1. First and foremost, early diagnosis plays a vital role in understanding and managing the condition. By identifying ADHD early on, individuals and their support networks can access appropriate resources and interventions to address the challenges associated with ADHD. This can help alleviate the feelings of shame that may arise from not fully understanding or explaining certain behaviors.
2.Open communication is another essential aspect of combating ADHD-related shame. By fostering open and honest discussions about the condition, individuals can create a supportive environment where they feel safe to share their experiences and emotions.

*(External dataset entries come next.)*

(** * pkg/geoip: IP address to country code resolution

    A shallow embedding of [pkg/geoip/geoip.go].  Go strings are byte
    strings, so they are modelled by [string] (a list of 8-bit [ascii]
    values) and [len] is the byte length.  The package-level variables
    [dbOnce], [dbReader] and [dbInitErr] form an explicit [State] that
    every function threads; the file system, the embedded database and
    the network are an oracle ([World]) that each call consults, and
    every consultation is logged in a ghost trace. *)

From Stdlib Require Import String Ascii List Bool Arith ZArith Lia.
Import ListNotations.
Open Scope string_scope.

(** ** Go values *)

(** [error]: values built by [errors.New] in this package, and errors
    produced by the libraries it calls (net/http, io, os, maxminddb). *)
Inductive error : Type :=
| errors_New (msg : string)
| lib_error (msg : string).

(** A Go [(string, error)] result pair; [None] is the [nil] error. *)
Definition result : Type := (string * option error)%type.

(** [net.IP] is a byte slice; [None] is the [nil] slice. *)
Definition IP : Type := option (list Byte.byte).

(** ** The [strings] package *)

(** The parts of the Go standard library that work on non-ASCII text
    (Unicode case mapping and Unicode white space) and the textual form
    of an address are parameters of the development. *)
Class GoLib : Type := {
  (** [strings.Map(unicode.ToLower, s)] *)
  unicode_ToLower : string -> string;
  (** [strings.TrimFunc(s, unicode.IsSpace)] *)
  unicode_TrimFunc : string -> string;
  (** [strings.TrimRightFunc(s, unicode.IsSpace)] *)
  unicode_TrimRightFunc : string -> string;
  (** [net.IP.String] *)
  IP_String : list Byte.byte -> string
}.

(** [c >= utf8.RuneSelf] is false *)
Definition isASCIIbyte (c : ascii) : bool := Nat.ltb (nat_of_ascii c) 128.

Fixpoint isASCII (s : string) : bool :=
  match s with
  | EmptyString => true
  | String c s' => isASCIIbyte c && isASCII s'
  end.

(** ['A' <= c && c <= 'Z'] *)
Definition isUpper (c : ascii) : bool :=
  Nat.leb 65 (nat_of_ascii c) && Nat.leb (nat_of_ascii c) 90.

(** [c += 'a' - 'A'] on upper-case bytes *)
Definition lowerByte (c : ascii) : ascii :=
  if isUpper c then ascii_of_nat (nat_of_ascii c + 32) else c.

Fixpoint mapBytes (f : ascii -> ascii) (s : string) : string :=
  match s with
  | EmptyString => EmptyString
  | String c s' => String (f c) (mapBytes f s')
  end.

(** The table [asciiSpace]: tab, line feed, vertical tab, form feed,
    carriage return and space. *)
Definition asciiSpace (c : ascii) : bool :=
  let n := nat_of_ascii c in
  Nat.eqb n 9 || Nat.eqb n 10 || Nat.eqb n 11 || Nat.eqb n 12
  || Nat.eqb n 13 || Nat.eqb n 32.

(** [s == empty], that is [len(s) == 0] *)
Definition isEmpty (s : string) : bool :=
  match s with EmptyString => true | _ => false end.

Fixpoint rev_string (acc s : string) : string :=
  match s with
  | EmptyString => acc
  | String c s' => rev_string (String c acc) s'
  end.

Section Strings.
Context {L : GoLib}.

(** [strings.ToLower]: the ASCII path rewrites upper-case bytes in
    place, anything else goes through the Unicode mapping. *)
Definition ToLower (s : string) : string :=
  if isASCII s then mapBytes lowerByte s else unicode_ToLower s.

(** The second loop of [strings.TrimSpace], run on the reversed
    remainder [r] of the string: drop trailing ASCII space; a
    non-ASCII byte hands what is left to [TrimRightFunc]. *)
Fixpoint trimRight (r : string) : string :=
  match r with
  | EmptyString => EmptyString
  | String c r' =>
      if negb (isASCIIbyte c)
      then unicode_TrimRightFunc (rev_string EmptyString r)
      else if asciiSpace c then trimRight r'
      else rev_string EmptyString r
  end.

(** [strings.TrimSpace]: the first loop drops leading ASCII space; a
    non-ASCII byte hands the rest to [TrimFunc]. *)
Fixpoint TrimSpace (s : string) : string :=
  match s with
  | EmptyString => EmptyString
  | String c s' =>
      if negb (isASCIIbyte c) then unicode_TrimFunc s
      else if asciiSpace c then TrimSpace s'
      else trimRight (rev_string EmptyString s)
  end.
End Strings.

(** ** The network *)

(** What [io.ReadAll(resp.Body)] yields. *)
Inductive read_result : Type :=
| ReadFailed (e : string)
| ReadAll (body : string).

(** What [httpClient.Get(url)] yields: a transport failure (including
    the two second timeout), or a response with a status code and a
    body still to be read. *)
Inductive http_reply : Type :=
| GetFailed (e : string)
| Response (StatusCode : Z) (Body : read_result).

This open dialogue also allows loved ones to gain a deeper understanding of ADHD and its effects, fostering empathy and reducing any shame or stigma associated with the condition.
3.Accessing trusted resources is equally important when addressing shame related to ADHD. These resources can include educational materials, support groups, therapy services, and online communities. By seeking out reliable sources of information and support, individuals and their loved ones can gain knowledge, guidance, and validation, which can help challenge and overcome shame.
4.In addition to these strategies, adopting a strengths-based approach is key. This entails embracing both strengths and weaknesses associated with ADHD and recognizing that individuals with ADHD possess unique talents and abilities. By focusing on these strengths, individuals can build confidence and self-esteem, counteracting any shame that may arise from perceived shortcomings.
5.It’s also valuable to develop a mindset of setting goals and taking action. By defining a clear vision for oneself, establishing achievable goals, and actively working towards them, individuals can enhance self-awareness and cultivate a sense of purpose and fulfillment. This proactive approach helps individuals shift their focus away from feeling unfulfilled and empowers them to become unstoppable in their pursuit of personal growth and success. In summary, addressing the shame associated with ADHD requires a multi-faceted approach.
Early diagnosis, open communication, and accessing trusted resources are crucial components in shedding light on ADHD-related shame and building emotional well-being. Meanwhile, adopting a strengths-based approach, embracing both strengths and weaknesses, and actively pursuing personal goals can enhance self-awareness and confidence, guiding individuals from a place of feeling unfulfilled to becoming unstoppable.